(* ===== verification/Packet.v ===== *)
(** * Transport stream packets ([ts/packet.go], accessors)

    The header accessors of [ts.Packet], translated with checked indexing, and
    their total counterparts on a well-formed 188-byte packet. *)

From S2P Require Import Prelude.

Definition PacketSize : Z := 188.
Definition SyncByte : Z := 0x47.

Definition Packet : Type := list Z.

(** ** The code *)

Definition TransportErrorIndicator (p : Packet) : outcome bool :=
  b ← p![1]; Ret (bit b 0x80).

Definition PayloadUnitStartIndicator (p : Packet) : outcome bool :=
  b ← p![1]; Ret (bit b 0x40).

Definition Priority (p : Packet) : outcome bool :=
  b ← p![1]; Ret (bit b 0x20).

Definition PID (p : Packet) : outcome Z := get16m 0x1f p 1.

(** [(p[3]>>4)&0x03 >= 2] *)
Definition HasAdaptationField (p : Packet) : outcome bool :=
  b ← p![3]; Ret (2 <=? Z.land (Z.shiftr b 4) 3).

(** [(p[3]>>4)&0x03 == 1 || (p[3]>>4)&0x03 == 3] *)
Definition HasPayload (p : Packet) : outcome bool :=
  b ← p![3];
  Ret ((Z.land (Z.shiftr b 4) 3 =? 1) || (Z.land (Z.shiftr b 4) 3 =? 3)).

Definition ContinuityCounter (p : Packet) : outcome Z :=
  b ← p![3]; Ret (Z.land b 0x0f).

Definition AdaptationFieldLength (p : Packet) : outcome Z :=
  short ← Ret (len p <? PacketSize) ||? (negb <$> HasAdaptationField p);
  if short : bool then Ret 0 else p![4].

Definition DiscontinuityIndicator (p : Packet) : outcome bool :=
  Ret (PacketSize <=? len p) &&? HasAdaptationField p &&?
  (n ← AdaptationFieldLength p; Ret (1 <=? n)) &&?
  (b ← p![5]; Ret (bit b 0x80)).

Definition PayloadOffset (p : Packet) : outcome Z :=
  af ← HasAdaptationField p;
  if af : bool then n ← AdaptationFieldLength p; Ret (5 + n) else Ret 4.

Definition ValidPayloadOffset (p : Packet) : outcome bool :=
  if len p <? PacketSize then Ret false
  else
    bad ← HasAdaptationField p &&? (off ← PayloadOffset p; Ret (PacketSize <? off));
    Ret (negb bad).

(** [nil] and an empty payload are both the empty list: the callers only test
    the length. *)
Definition Payload (p : Packet) : outcome (list Z) :=
  no ← (negb <$> HasPayload p) ||? (negb <$> ValidPayloadOffset p);
  if no : bool then Ret []
  else off ← PayloadOffset p; p![off; len p].

Definition IsNull (p : Packet) : outcome bool :=
  pid ← PID p; Ret (pid =? 0x1fff).

(** The 33-bit base and 9-bit extension, [None] when [ok] is false. *)
Definition ProgramClockReference (p : Packet) : outcome (option (Z * Z)) :=
  no ← Ret (len p <? PacketSize) ||? (negb <$> HasAdaptationField p) ||?
       (n ← AdaptationFieldLength p; Ret (n <? 7)) ||?
       (b ← p![5]; Ret (negb (bit b 0x10)));
  if no : bool then Ret None
  else
    b6 ← p![6]; b7 ← p![7]; b8 ← p![8]; b9 ← p![9]; b10 ← p![10]; b11 ← p![11];
    Ret (Some (Z.lor (Z.shiftl b6 25) (Z.lor (Z.shiftl b7 17) (Z.lor (Z.shiftl b8 9)
                 (Z.lor (Z.shiftl b9 1) (Z.shiftr b10 7)))),
               Z.lor (Z.shiftl (Z.land b10 1) 8) b11)).

(** ** Total readings of a full packet *)

Definition packet_ok (p : Packet) : Prop := bytes_ok p ∧ len p = PacketSize.

Definition afc (p : Packet) : Z := Z.land (Z.shiftr (byteAt p 3) 4) 3.
Definition hasAF (p : Packet) : bool := 2 <=? afc p.
Definition hasPL (p : Packet) : bool := (afc p =? 1) || (afc p =? 3).
Definition plOff (p : Packet) : Z := if hasAF p then 5 + byteAt p 4 else 4.
Definition pidOf (p : Packet) : Z := be16 (Z.land (byteAt p 1) 0x1f) (byteAt p 2).

Section full_packet.
Context (p : Packet) (Hp : packet_ok p).

Lemma packet_byte i : 0 ≤ i < 188 → p![i] = Ret (byteAt p i).
Proof. destruct Hp as [_ Hl]. unfold PacketSize in Hl. intros. by apply idx_byteAt; rewrite Hl. Qed.

Lemma TransportErrorIndicator_full : TransportErrorIndicator p = Ret (bit (byteAt p 1) 0x80).
Proof. unfold TransportErrorIndicator. by rewrite packet_byte. Qed.
Lemma PayloadUnitStartIndicator_full :
  PayloadUnitStartIndicator p = Ret (bit (byteAt p 1) 0x40).
Proof. unfold PayloadUnitStartIndicator. by rewrite packet_byte. Qed.
Lemma PID_full : PID p = Ret (pidOf p).
Proof. unfold PID, get16m. by rewrite !packet_byte. Qed.
Lemma HasAdaptationField_full : HasAdaptationField p = Ret (hasAF p).
Proof. unfold HasAdaptationField. by rewrite packet_byte. Qed.
Lemma HasPayload_full : HasPayload p = Ret (hasPL p).
Proof. unfold HasPayload. by rewrite packet_byte. Qed.
Lemma ContinuityCounter_full : ContinuityCounter p = Ret (Z.land (byteAt p 3) 0x0f).
Proof. unfold ContinuityCounter. by rewrite packet_byte. Qed.
Lemma AdaptationFieldLength_full :
  AdaptationFieldLength p = Ret (if hasAF p then byteAt p 4 else 0).
Proof.
  unfold AdaptationFieldLength. destruct Hp as [_ ->]. simpl.
  rewrite HasAdaptationField_full. simpl. destruct (hasAF p); simpl; [| done].
  by rewrite packet_byte.
Qed.
Lemma PayloadOffset_full : PayloadOffset p = Ret (plOff p).
Proof.
  unfold PayloadOffset, plOff. rewrite HasAdaptationField_full, AdaptationFieldLength_full.
  simpl. by destruct (hasAF p).
Qed.
Lemma ValidPayloadOffset_full :
  ValidPayloadOffset p = Ret (negb (hasAF p && (188 <? plOff p))).
Proof.
  unfold ValidPayloadOffset. destruct Hp as [_ ->]. simpl.
  rewrite HasAdaptationField_full, PayloadOffset_full. simpl. by destruct (hasAF p).
Qed.
Lemma IsNull_full : IsNull p = Ret (pidOf p =? 0x1fff).
Proof. unfold IsNull. by rewrite PID_full. Qed.

Lemma pidOf_bound : 0 ≤ pidOf p < 0x2000.
Proof.
  unfold pidOf. destruct Hp as [Hb _].
  pose proof (be16m_ok (byteAt p 1) _ 0x1f ltac:(lia) (byteAt_ok p 2 Hb)). lia.
Qed.

Lemma plOff_bound : 4 ≤ plOff p.
Proof.
  unfold plOff. destruct (hasAF p); [| lia]. destruct Hp as [Hb _].
  pose proof (byteAt_ok p 4 Hb) as [? _]. lia.
Qed.

(** The payload a full packet carries: nothing without a payload flag or
    with an adaptation field that overruns the packet, the rest after the
    header and adaptation field otherwise. *)
Definition payloadOf : list Z :=
  if hasPL p && (plOff p <=? 188) then sub p (plOff p) 188 else [].

Lemma Payload_full : Payload p = Ret payloadOf.
Proof.
  unfold Payload, payloadOf. rewrite HasPayload_full, ValidPayloadOffset_full, PayloadOffset_full.
  simpl. destruct (hasPL p); simpl; [| done].
  pose proof plOff_bound as Hlo. destruct Hp as [_ Hl]. unfold PacketSize in Hl.
  destruct (Z.leb_spec (plOff p) 188), (Z.ltb_spec 188 (plOff p)); try lia;
    rewrite ?andb_false_r; simpl.
  - rewrite Hl, slice_sub by lia. done.
  - unfold plOff in *. destruct (hasAF p); [done | lia].
Qed.

Lemma payloadOf_ok : bytes_ok payloadOf.
Proof.
  unfold payloadOf. destruct (_ && _); [| constructor]. apply bytes_ok_sub, Hp.
Qed.

Lemma payloadOf_bound : len payloadOf ≤ 184.
Proof.
  unfold payloadOf. destruct (_ && _) eqn:E; [| rewrite len_nil; lia]. bools.
  pose proof plOff_bound. destruct Hp as [_ Hl]. unfold PacketSize in Hl.
  rewrite len_sub by lia. lia.
Qed.

Lemma ProgramClockReference_safe :
  returns (ProgramClockReference p) (λ r, match r with
    | Some (base, ext) => 0 ≤ base < 2 ^ 33 ∧ 0 ≤ ext < 2 ^ 9 | None => True end).
Proof.
  unfold ProgramClockReference. destruct Hp as [Hb Hl]. rewrite Hl.
  rewrite HasAdaptationField_full, AdaptationFieldLength_full. unfold PacketSize. simpl.
  assert (∀ i, 0 ≤ i < 188 → 0 ≤ i < len p) as R by (rewrite Hl; unfold PacketSize; lia).
  rewrite !(idx_byteAt p) by (apply R; lia). simpl.
  destruct (hasAF p); simpl; [| done].
  destruct (byteAt p 4 <? 7); simpl; [done |]. destruct (bit (byteAt p 5) 16); simpl; [| done].
  pose proof (byteAt_ok p 6 Hb). pose proof (byteAt_ok p 7 Hb). pose proof (byteAt_ok p 8 Hb).
  pose proof (byteAt_ok p 9 Hb) as H9. pose proof (byteAt_ok p 10 Hb) as H10.
  pose proof (byteAt_ok p 11 Hb) as H11. unfold byte_ok in *.
  assert (0 ≤ Z.shiftr (byteAt p 10) 7 < 2) by
    (rewrite Z.shiftr_div_pow2 by lia; Z.div_mod_to_equations; lia).
  pose proof (land_mask (byteAt p 10) 1).
  assert (0 ≤ Z.lor (Z.shiftl (byteAt p 9) 1) (Z.shiftr (byteAt p 10) 7) < 2 ^ 9)
    by (rewrite lor_shift by lia; lia).
  assert (0 ≤ Z.lor (Z.shiftl (byteAt p 8) 9)
    (Z.lor (Z.shiftl (byteAt p 9) 1) (Z.shiftr (byteAt p 10) 7)) < 2 ^ 17)
    by (rewrite (lor_shift (byteAt p 8)) by lia; lia).
  assert (0 ≤ Z.lor (Z.shiftl (byteAt p 7) 17) (Z.lor (Z.shiftl (byteAt p 8) 9)
    (Z.lor (Z.shiftl (byteAt p 9) 1) (Z.shiftr (byteAt p 10) 7))) < 2 ^ 25)
    by (rewrite (lor_shift (byteAt p 7)) by lia; lia).
  split; rewrite lor_shift by lia; lia.
Qed.
End full_packet.

Create Rewrite HintDb packet.
#[export] Hint Rewrite TransportErrorIndicator_full PayloadUnitStartIndicator_full PID_full
  HasAdaptationField_full HasPayload_full ContinuityCounter_full AdaptationFieldLength_full
  PayloadOffset_full ValidPayloadOffset_full IsNull_full Payload_full : packet.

######

### Instructions to follow
Extract exactly and only the lines above from the line containing "returns (ProgramClockReference p)" through the line containing "pose proof (byteAt_ok p 9", both end lines included.

### Written response
  returns (ProgramClockReference p) (λ r, match r with
    | Some (base, ext) => 0 ≤ base < 2 ^ 33 ∧ 0 ≤ ext < 2 ^ 9 | None => True end).
Proof.
  unfold ProgramClockReference. destruct Hp as [Hb Hl]. rewrite Hl.
  rewrite HasAdaptationField_full, AdaptationFieldLength_full. unfold PacketSize. simpl.
  assert (∀ i, 0 ≤ i < 188 → 0 ≤ i < len p) as R by (rewrite Hl; unfold PacketSize; lia).
  rewrite !(idx_byteAt p) by (apply R; lia). simpl.
  destruct (hasAF p); simpl; [| done].
  destruct (byteAt p 4 <? 7); simpl; [done |]. destruct (bit (byteAt p 5) 16); simpl; [| done].
  pose proof (byteAt_ok p 6 Hb). pose proof (byteAt_ok p 7 Hb). pose proof (byteAt_ok p 8 Hb).
  pose proof (byteAt_ok p 9 Hb) as H9. pose proof (byteAt_ok p 10 Hb) as H10.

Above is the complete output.